== Data for this task ==
#[global] Instance boxed_lens : Lens boxed_view boxed_update.
Proof using.
  split; intros; repeat match goal with b : (A + B)%type |- _ => destruct b end; simpl; f_equal;
    first [apply (set_get (get := view) (set := update)) | apply (get_set (get := view) (set := update)) |
           apply (set_set (get := view) (set := update))].
Qed.

Lemma boxed_field {X} (m : St (PacketBatch.PacketBatch * World Net) X) ma mb s :
  (forall t, ma t = on_field view update m t) -> (forall t, mb t = on_field view update m t) ->
  boxed ma mb s = on_field boxed_view boxed_update m s.
Proof using.
  intros Ha Hb. destruct s as [[a|b] w]; unfold boxed; simpl; rewrite ?Ha, ?Hb; unfold on_field, zoom; simpl;
    by destruct (m _) as [[x [v' w']]| | |].
Qed.

#[global] Instance Boxed_laws : BatchLaws Net (A + B) T M.
Proof using LA LB.
  refine {| view := boxed_view; update := boxed_update |}.
  - intros X m s. by apply boxed_field; intros; apply borrows.
  - intros idxes s. by apply boxed_field; intros; apply drops.
  - intros port s. by apply boxed_field; intros; apply sends.
  - intros s. by apply boxed_field; intros; apply clears.
  - intros [[a|b] w]; simpl; unfold boxed; simpl; by rewrite start_zero.
  - intros idx [a|b] w Hi; simpl in *; unfold boxed; simpl; by rewrite next_past.
  - intros idx [a|b] w o s Hi; simpl in *; unfold boxed; simpl; intros ([o' [b' w']] & Hn & [= <- <-])%obind_Ret_inv;
      destruct (next_within _ _ _ _ _ Hi Hn) as ([= -> ->] & Hp); by split.
Defined.

End boxes.

(** ** A port behind a merge

    One execution serves the batch whose turn it is, offers the port what that batch holds
    and moves on to the next. *)

Section merging.
Context {P : Profile} {Z_ : Zcsi} {F : Fuel} {Net V T M Tx : Type} {IV : BatchIterator Net V T M} {AV : Act Net V}.
Context {LV : BatchLaws Net V T M} {TxI : PacketTx Net Tx}.

Definition merged (tx : Tx) (ps : list V) (i : Z) (snt : Z) : Send.SendBatch Tx (Composition.CompositionBatch (Merge.MergeBatch V)) :=
  Send.mkSend tx (Composition.mkComposition (ResetParsing.mkReset (Merge.mkMerge ps i))) snt.
(** *** Installing *)

Lemma print_ports_ok d ports (s : Sched) e :
  exists m', print_ports d ports (s, e) = Ret (tt, (s, Standalone.mkEnv m' (Standalone.answered e))) /\
    same_buffers (Standalone.world e) m' /\ clk m' = clk (Standalone.world e).
Proof using ML.
  revert e. induction ports as [|q ports IH]; intros [m an]; cbn [print_ports].
  { exists m. by split_and!. }
  destruct (asks (port (queue_port q)) (mworld m)) as (mac & w' & Hm & Hh & Hc).
  erewrite sbind_Ret by (apply zoom_Ret, zoom_Ret; exact Hm). erewrite sbind_Ret by done.
  match goal with |- context [print_ports d ports (_, ?e)] => destruct (IH e) as (m' & Hr & [Hh' Hc'] & Hk) end.
  simpl in Hh', Hc', Hk. exists m'. split; [exact Hr|]. simpl. split; [|done]. split; simpl; congruence.
Qed.

Lemma add_tasks_ok l (s : Sched) e :
  exists rs m', add_tasks l (s, e) =
      Ret (tt, (Standalone.set_run_q (Standalone.run_q s ++ rs) s, Standalone.mkEnv m' (Standalone.answered e))) /\
    Standalone.task <$> rs = l /\ Forall (fun r => Standalone.cycles r = 0) rs /\
    mworld m' = mworld (Standalone.world e) /\ reading (clk (Standalone.world e)) <= reading (clk m').
Proof using ML.
  revert s e. induction l as [|t l IH]; intros s [m an]; cbn [add_tasks].
  { exists [], m. rewrite app_nil_r. split_and!; try done. by destruct s. }
  destruct (ticks (clk m)) as (now & c' & Ht & Hn & Hr).
  erewrite sbind_Ret.
  2: { unfold Standalone.add_task, Standalone.from_task, Standalone.from_boxed_task. rewrite sbind_assoc.
       erewrite sbind_Ret by (apply zoom_Ret, zoom_Ret; exact Ht). done. }
  erewrite sbind_Ret by done. cbn [fst snd].
  match goal with |- context [add_tasks l (?s, ?e)] => destruct (IH s e) as (rs & m' & Hrs & Htk & Hcy & Hw & Hk) end.
  simpl in Hw, Hk. exists (Standalone.mkRunnable t 0 now :: rs), m'. split_and!.
  - etransitivity; [exact Hrs|]. do 3 f_equal. unfold Standalone.set_run_q. simpl. by rewrite <-app_assoc.
  - by rewrite fmap_cons, Htk.
  - by constructor.
  - done.
  - simpl. lia.
Qed.
Lemma end_done back (K : Source) (v : ty K) (w : World Net) v' w' :
  done (v, w) = Ret (tt, (v', w')) -> done (end_state true back K v, w) = Ret (tt, (end_state false back K v', w')).
Proof. destruct back; [apply swap_stage_done|done]. Qed.

Lemma end_view b back (K : Source) (v : ty K) : view (end_state b back K v) = view v.
Proof. by destruct back. Qed.

Lemma end_update b back (K : Source) pb (v : ty K) : update pb (end_state b back K v) = end_state b back K (update pb v).
Proof. by destruct back. Qed.

Lemma ending_state back (K : Source) v : ending back K v = end_state false back K v.
Proof. by destruct back. Qed.

Lemma ended_frames (back : bool) (n : nat) (frs : list (list Z)) : Forall alive frs ->
  (if back then swapped 0 <$> (travelled n false <$> outlasting n frs frs) else travelled n false <$> outlasting n frs frs) =
  travelled n back <$> outlasting n frs frs.
Proof.
  intros Ha. destruct back; [|done]. rewrite <-list_fmap_compose. apply list_fmap_ext. intros i fr Hi.
  apply swapped_travelled. apply list_elem_of_lookup_2, elem_of_keep in Hi. rewrite Forall_forall in Ha. by apply Ha.
Qed.

(** ** A chain between two ports *)

Section ports.
Context {Rx Tx : Type} {RxI : PacketRx Net Rx} {TxI : PacketTx Net Tx} {FH : FreesHeld}.

Definition receive_source : Source := mkSource (Receive.ReceiveBatch Rx) _ _ _ _ receive_front (fun fr _ => receive_accepts fr).

Definition chain_pipeline (cap : Z) (n : nat) (back : bool) (pb : PacketBatch.PacketBatch) (rx : Rx) (received : Z) (tx : Tx) (sent : Z) :
    Send.SendBatch Tx (ty (ended back (stages n receive_source))) :=
  Send.mkSend tx (end_state false back _ (chain_state false cap n receive_source (Receive.mkReceive pb rx received))) sent.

== What is required ==
What is the number of lines in the listing that contain the string "match"? Reply with that number alone.

== Result of the task ==
3